Identifying means for identifying the subject area from the input image;
Calculating means for calculating a point of interest representative of the position of the subject area specified by the specifying means;
Tracking means for tracking the subject area based on the attention point calculated by the calculation means;
When the region including the attention point is a region different from the subject region, the calculation unit corrects the position of the attention point within the subject region,
The image recognition apparatus characterized in that the tracking means tracks the subject area based on a point of interest at the corrected position.

The image according to claim 1, wherein the specifying unit specifies a subject region using at least luminance information or color information in the image, or specifies a subject region in accordance with an operation by a user. Recognition device.

The image recognition apparatus according to claim 1, wherein the attention point is a gravity center position of the subject area.

The image recognition apparatus according to claim 1, wherein the tracking unit tracks the subject area using at least luminance information or color information in the image.

5. The calculation unit according to claim 1, wherein the calculation unit determines whether the regions are different from each other based on a difference in luminance information or color information between at least the region including the attention point and the subject region. The image recognition device according to any one of the above.

The identification means calculates an evaluation value representing the likelihood of a subject from the position, size, and shape of the region in the image, and identifies the subject region based on the calculated evaluation value. The image recognition device according to any one of 1 to 5.

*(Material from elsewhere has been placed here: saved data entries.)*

(* ===== verification/Logger.v ===== *)
(** * Logger: the market-data logger

    Models [cpp/include/predex/logging/market_data_logger.hpp]: the logger takes frames from the
    shards' queues in turn, appends a record for each to the tape and hands the frame back.  The
    tape is the bytes given to the output stream so far.  What a write does is a parameter: the
    [n]-th succeeds or stores some bytes and fails, and as the stream stays failed no later one
    stores anything.  The pool of frames belongs to the wire session; between two pumps other
    threads change it and fill the queues. *)

From S2P Require Import Prelude Spsc LatencyHistogram MarketTypes FramePool ShardTypes ControlPlaneTypes OperatorJson Tape.
Open Scope Z_scope.

Module Logger.
Import Pool Tape.

Definition kLOGGER_TELEMETRY_INTERVAL : Z := 250000000.

Section Logger.
Context {Q : Type → Type} `{HQ : !PushQueue Q}.
Variable clk : nat → Z.
(** What the [n]-th write to the file does: [None] succeeds, [Some k] stores [k] bytes and fails. *)
Variable write_outcome : nat → option nat.

Record LoggerState := mkLoggerState {
  lg_input_queues : list (option (list (option FrameHandle)));
  lg_frame_pool : FramePool;
  lg_recycle_queue : Q FrameHandle;
  lg_logger_to_control_status_queue : option (Q LoggerToControlStatus);
  lg_output_file_path : string;
  lg_tape : list Z;
  lg_failed : bool;
  lg_writes : nat;
  lg_logged_count : Z;
  lg_bytes_written : Z;
  lg_recycle_failed_count : Z;
  lg_write_failed_count : Z;
  lg_shard_to_logger_latency : list Histogram.LatencyHistogram;
  lg_ingress_to_logger_write_latency : list Histogram.LatencyHistogram;
  lg_fault_reported : bool;
  lg_next_input_queue : nat;
  lg_next_telemetry_send : Z;
  lg_clock_reads : nat;
}.
#[export] Instance eta_LoggerState : Eta LoggerState := λ r,
  mkLoggerState (lg_input_queues r) (lg_frame_pool r) (lg_recycle_queue r) (lg_logger_to_control_status_queue r) (lg_output_file_path r) (lg_tape r)
    (lg_failed r) (lg_writes r) (lg_logged_count r) (lg_bytes_written r) (lg_recycle_failed_count r) (lg_write_failed_count r)
    (lg_shard_to_logger_latency r) (lg_ingress_to_logger_write_latency r) (lg_fault_reported r) (lg_next_input_queue r) (lg_next_telemetry_send r)
    (lg_clock_reads r).

(** [std::ofstream::write] *)
Definition stream_write (bytes : list Z) : M LoggerState unit := λ s,
  if lg_failed s then (tt, s)
  else
    match write_outcome (lg_writes s) with
    | None => (tt, s ⟪ lg_tape ::= λ t, t ++ bytes ⟫ ⟪ lg_writes ::= S ⟫)
    | Some k => (tt, s ⟪ lg_tape ::= λ t, t ++ take k bytes ⟫ ⟪ lg_failed := true ⟫ ⟪ lg_writes ::= S ⟫)
    end.

Definition logger_now : M LoggerState Z := λ s, (clk (lg_clock_reads s), s ⟪ lg_clock_reads ::= S ⟫).

Definition push_control_status (status : LoggerToControlStatus) : M LoggerState bool := λ s,
  match lg_logger_to_control_status_queue s with
  | None => (false, s)
  | Some q => let '(b, q) := q_push status q in (b, s ⟪ lg_logger_to_control_status_queue := Some q ⟫)
  end.

Definition report_fault_once (error_message : string) : M LoggerState unit :=
  reported ← gets lg_fault_reported;
  if reported : bool then mret tt
  else
    modify (λ s, s ⟪ lg_fault_reported := true ⟫);;
    _ ← push_control_status (LgFaulted error_message);
    mret tt.

Definition telemetry (s : LoggerState) : LoggerTelemetrySnapshot :=
  mkLoggerTelemetrySnapshot (lg_logged_count s) (lg_bytes_written s) (lg_write_failed_count s) (lg_recycle_failed_count s)
    (lg_shard_to_logger_latency s) (lg_ingress_to_logger_write_latency s).
Definition maybe_send_telemetry : M LoggerState unit :=
  now ← logger_now;
  next ← gets lg_next_telemetry_send;
  if now <? next then mret tt
  else
    snapshot ← gets telemetry;
    _ ← push_control_status (LgTelemetry snapshot);
    modify (λ s, s ⟪ lg_next_telemetry_send := now + kLOGGER_TELEMETRY_INTERVAL ⟫).

(** A frame is handed back, or lost and counted. *)
Definition hand_back (handle : FrameHandle) : M LoggerState unit := λ s,
  let '(pushed, q) := q_push handle (lg_recycle_queue s) in
  let s := s ⟪ lg_recycle_queue := q ⟫ in
  (tt, if pushed : bool then s else s ⟪ lg_recycle_failed_count ::= λ n, u64 (n + 1) ⟫).

Definition record_latency (handle : FrameHandle) (now : Z) (s : LoggerState) : LoggerState :=
  let channel_index := market_data_channel_index (fh_kind handle) in
  if (channel_index <? kMarketDataChannelCount)%nat
  then s ⟪ lg_ingress_to_logger_write_latency ::= alter (λ h, Histogram.record_elapsed_ns h (fh_ingress_ts_ns handle) now) channel_index ⟫
         ⟪ lg_shard_to_logger_latency ::= alter (λ h, Histogram.record_elapsed_ns h (fh_shard_publish_ts_ns handle) now) channel_index ⟫
  else s.

(** Whether a record was written. *)
Definition log_handle (handle : FrameHandle) : M LoggerState bool :=
  pool ← gets lg_frame_pool;
  match frame pool handle with
  | None => hand_back handle;; mret false
  | Some f =>
      if Z.of_nat kMaxFrameBytes <? fr_len f then
        modify (λ s, s ⟪ lg_write_failed_count ::= λ n, u64 (n + 1) ⟫);;
        hand_back handle;;
        mret false
      else
        stream_write (header_bytes (record_header handle f));;
        stream_write (take (Z.to_nat (fr_len f)) (fr_payload f));;
        failed ← gets lg_failed;
        if failed : bool then
          modify (λ s, s ⟪ lg_write_failed_count ::= λ n, u64 (n + 1) ⟫);;
          report_fault_once "Failed to write market data tape record";;
          hand_back handle;;
          mret false
        else
          modify (λ s, s ⟪ lg_logged_count ::= λ n, u64 (n + 1) ⟫ ⟪ lg_bytes_written ::= λ n, u64 (n + (Z.of_nat kRECORD_SIZE + fr_len f)) ⟫);;
          now ← logger_now;
          modify (record_latency handle now);;
          hand_back handle;;
          mret true
  end.

(** The queue whose turn it is; [None]: a null pointer, or nothing in the queue. *)
Definition pop_input : M LoggerState (option FrameHandle) := λ s,
  match lg_input_queues s !! lg_next_input_queue s with
  | Some (Some (handle :: q)) => (handle, s ⟪ lg_input_queues ::= <[lg_next_input_queue s := Some q]> ⟫)
  | _ => (None, s)
  end.
Definition next_queue : M LoggerState unit :=
  modify (λ s, s ⟪ lg_next_input_queue := ((lg_next_input_queue s + 1) mod length (lg_input_queues s))%nat ⟫).

Fixpoint pump_loop (max_batch_size : nat) (logged : Z) : M LoggerState Z :=
  match max_batch_size with
  | O => mret logged
  | S n =>
      queues ← gets lg_input_queues;
      match queues with
      | [] => mret logged
      | _ =>
          handle ← pop_input;
          written ← (match handle with Some handle => log_handle handle | None => mret false end);
          next_queue;;
          pump_loop n (if written : bool then logged + 1 else logged)
      end
  end.

Definition pump (max_batch_size : nat) : M LoggerState Z :=
  logged ← pump_loop max_batch_size 0;
  maybe_send_telemetry;;
  mret logged.

(** The constructor; [None] is the exception it throws.  [opened]: the directories could be made
    and the file opened; [flushed]: the flush did not fail. *)
Definition make_logger (input_queues : list (option (list (option FrameHandle)))) (pool : FramePool) (recycle_queue : Q FrameHandle)
    (status_queue : option (Q LoggerToControlStatus)) (output_file_path : string) (opened flushed : bool) : option LoggerState :=
  if negb opened then None
  else
    let s := mkLoggerState input_queues pool recycle_queue status_queue output_file_path [] false 0 0 0 0 0 channel_latency channel_latency false 0
               (clk 0 + kLOGGER_TELEMETRY_INTERVAL) 1 in
    let s := (stream_write kTAPEMAGIC s).2 in
    let s := (stream_write (to_bytes 2 kTAPEVERSION) s).2 in
    let s := (stream_write (to_bytes 2 kTAPEFLAGS) s).2 ⟪ lg_bytes_written := 8 ⟫ in
    if lg_failed s || negb flushed then None
    else Some (push_control_status (LgStarted output_file_path) s).2.
End Logger.
End Logger.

Display control means for displaying on the display means together with the image that the subject exists in the subject area tracked by the tracking means;
The display control means further displays on the display means that the subject exists using the attention point before or after the correction by the calculation means. Item 7. The image recognition device according to any one of Items 1 to 6.

A specifying step of specifying a subject area from the input image;
A calculation step of calculating a point of interest representative of the position of the subject area specified in the specifying step;
A tracking step of tracking the subject area based on the attention point calculated in the calculation step,
In the calculation step, when the region including the attention point is a region different from the subject region, the position of the attention point is corrected inside the subject region,
In the tracking step, the subject region is tracked based on the attention point of the corrected position.

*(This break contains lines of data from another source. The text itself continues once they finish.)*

#[local] Instance node_json : NlohmannJson := {|
  json := Node;
  json_parse text := if bool_decide (text = request_text) then inr (NObject request_members) else inl "parse error"%string;
  json_is_object n := match n with NObject _ => true | _ => false end;
  json_is_array n := false;
  json_is_string n := match n with NText _ => true | _ => false end;
  json_is_null n := false;
  json_is_number_integer n := false;
  json_is_number_unsigned n := false;
  json_contains n name := bool_decide (is_Some (node_member n name));
  json_at n name := NText (default ""%string (node_member n name));
  json_empty n := match n with NObject [] => true | _ => false end;
  json_items n := [];
  json_get_string n := match n with NText s => s | _ => ""%string end;
  json_get_int64 n := inl "type must be number"%string;
  json_get_uint64 n := 0;
  json_dump n := inr ""%string;
|}.
#[local] Instance node_getters : NlohmannGetters := {|
  json_as_bool n := inl "type must be boolean"%string;
  json_as_string n := match n with NText s => inr s | _ => inl "type must be string"%string end;
  json_as_uint64 n := inl "type must be number"%string;
  json_as_uint32 n := inl "type must be number"%string;
  json_as_int64 n := inl "type must be number"%string;
  json_as_int n := inl "type must be number"%string;
  json_elements n := [n];
  json_extract := json_parse;
|}.
#[local] Instance node_text : NlohmannText := {|
  json_lookup n name := match node_member n name with Some s => inr (NText s) | None => inl "key not found"%string end;
  json_write t := match texts t with
                  | Some ms => if bool_decide (ms = request_members) then inr request_text else inl "type_error"%string
                  | None => inr answer_text
                  end;
|}.

Lemma texts_of (ms : list (string * string)) : texts (JObject ((λ m, (m.1, JText m.2)) <$> ms)) = Some ms.
Proof. cbn. induction ms as [|[a b] ms IH]; [done|]. cbn. by rewrite IH. Qed.
#[local] Instance node_round_trip : NlohmannRoundTrip.
Proof.
  split.
  - intros t text. cbn. destruct (texts t) as [ms|]; [case_bool_decide; [|done]|]; intros [= <-]; apply (bool_decide_unpack _); by vm_compute.
  - intros members text _. cbn -[texts]. rewrite texts_of. case_bool_decide as E; [|done]. intros [= <-]. exists (NObject request_members). subst members. split; [by vm_compute|].
    intros name value [[= -> ->]|[[= -> ->]|[]%not_elem_of_nil]%elem_of_cons]%elem_of_cons; eexists; split; by vm_compute.
Qed.

(** ** The session *)

Definition clock (n : nat) : Z := kPOLL_INTERVAL * Z.of_nat n.
Definition room {T} : Fifo T := mkFifo 8 [] [] [].
Definition status_command : OperatorCommand := mkOperatorCommand kSTATUS (cmd_id 1000000 77).
Definition status_response : OperatorResponse := mkOperatorResponse (cmd_id 1000000 77) kACK AckPayload.
(** The response is there after two polls. *)
Definition handler : HandlerState (Q := Fifo) := mkHandlerState room [None; None; Some status_response] 0.
Definition answer : CommandResponse := mkCommandResponse true (answer_text +:+ newline)%string.

Lemma handler_paced : paced clock handler.
Proof. split; [done|]. intros k Hk. unfold clock, kPOLL_INTERVAL. lia. Qed.

Lemma operator_gets_his_answer_witness :
  paced clock handler ∧ (handle_command clock request_text handler).1 = Some answer ∧ commands_sent (handle_command clock request_text handler).2 = [status_command] ∧
  ∃ response, hd_control_to_server_queue handler = [None; None; Some response] ∧ answers status_command response answer.
Proof.
  assert ((handle_command clock request_text handler).1 = Some answer) as E by (vm_compute; reflexivity).
  assert (commands_sent (handle_command clock request_text handler).2 = [status_command]) as Es by (vm_compute; reflexivity).
  split; [exact handler_paced|]. split; [exact E|]. split; [exact Es|].
  destruct (operator_gets_his_answer clock request_text handler handler_paced) as (r & Er & [[H _]|(cmd & _ & H & Hok)]).
  - rewrite Es in H. discriminate H.
  - rewrite E in Er. injection Er as <-. rewrite Es in H. injection H as <-. destruct (Hok eq_refl) as (n & response & Hn & Ha).
    exists response. split; [|exact Ha]. assert (hd_control_to_server_queue (handle_command clock request_text handler).2 = []) as El by (vm_compute; reflexivity).
    rewrite El in Hn. destruct n as [|[|[|n]]]; try discriminate Hn. exact Hn.
Defined.

(** ** A late answer *)

Definition late_clock (n : nat) : Z := Z.of_nat n.
Definition late_response : OperatorResponse := mkOperatorResponse 5 kACK AckPayload.
Definition waiting : HandlerState (Q := Fifo) := mkHandlerState room [Some late_response] 0.
Definition next : HandlerState (Q := Fifo) :=
  (handle_command late_clock request_text waiting).2 ⟪ hd_server_to_control_queue := room ⟫ ⟪ hd_control_to_server_queue ::= λ q, q ++ [Some status_response] ⟫.

Lemma late_answer_spoils_the_rest_witness :
  known_command request_text status_command ∧ Forall (λ x, x.2 = Some mismatched) [(status_command, (handle_command late_clock request_text waiting).1)] ∧
  ∃ left, hd_control_to_server_queue next = [Some left].
Proof.
  assert (known_command request_text status_command) as Hk by (split; [vm_compute; reflexivity|discriminate]).
  split; [exact Hk|]. apply (late_answer_spoils_the_rest late_clock late_response waiting [(status_command, (handle_command late_clock request_text waiting).1)] next).
  - intros n. unfold late_clock, kMAX_WAIT_TIME. lia.
  - reflexivity.
  - apply (served_cons late_clock waiting request_text status_command room status_response [] next); [exact Hk|vm_compute; reflexivity|reflexivity|apply served_nil].
  - split; [discriminate|exact I].
Defined.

A specifying step of specifying a subject area from the input image;
A calculation step of calculating a point of interest representative of the position of the subject area specified in the specifying step;
Causing the computer to execute a tracking step of tracking the subject area based on the attention point calculated in the calculation step;
In the calculation step, when the region including the attention point is a region different from the subject region, the position of the attention point is corrected inside the subject region,
In the tracking step, the subject area is tracked based on a point of interest at the corrected position.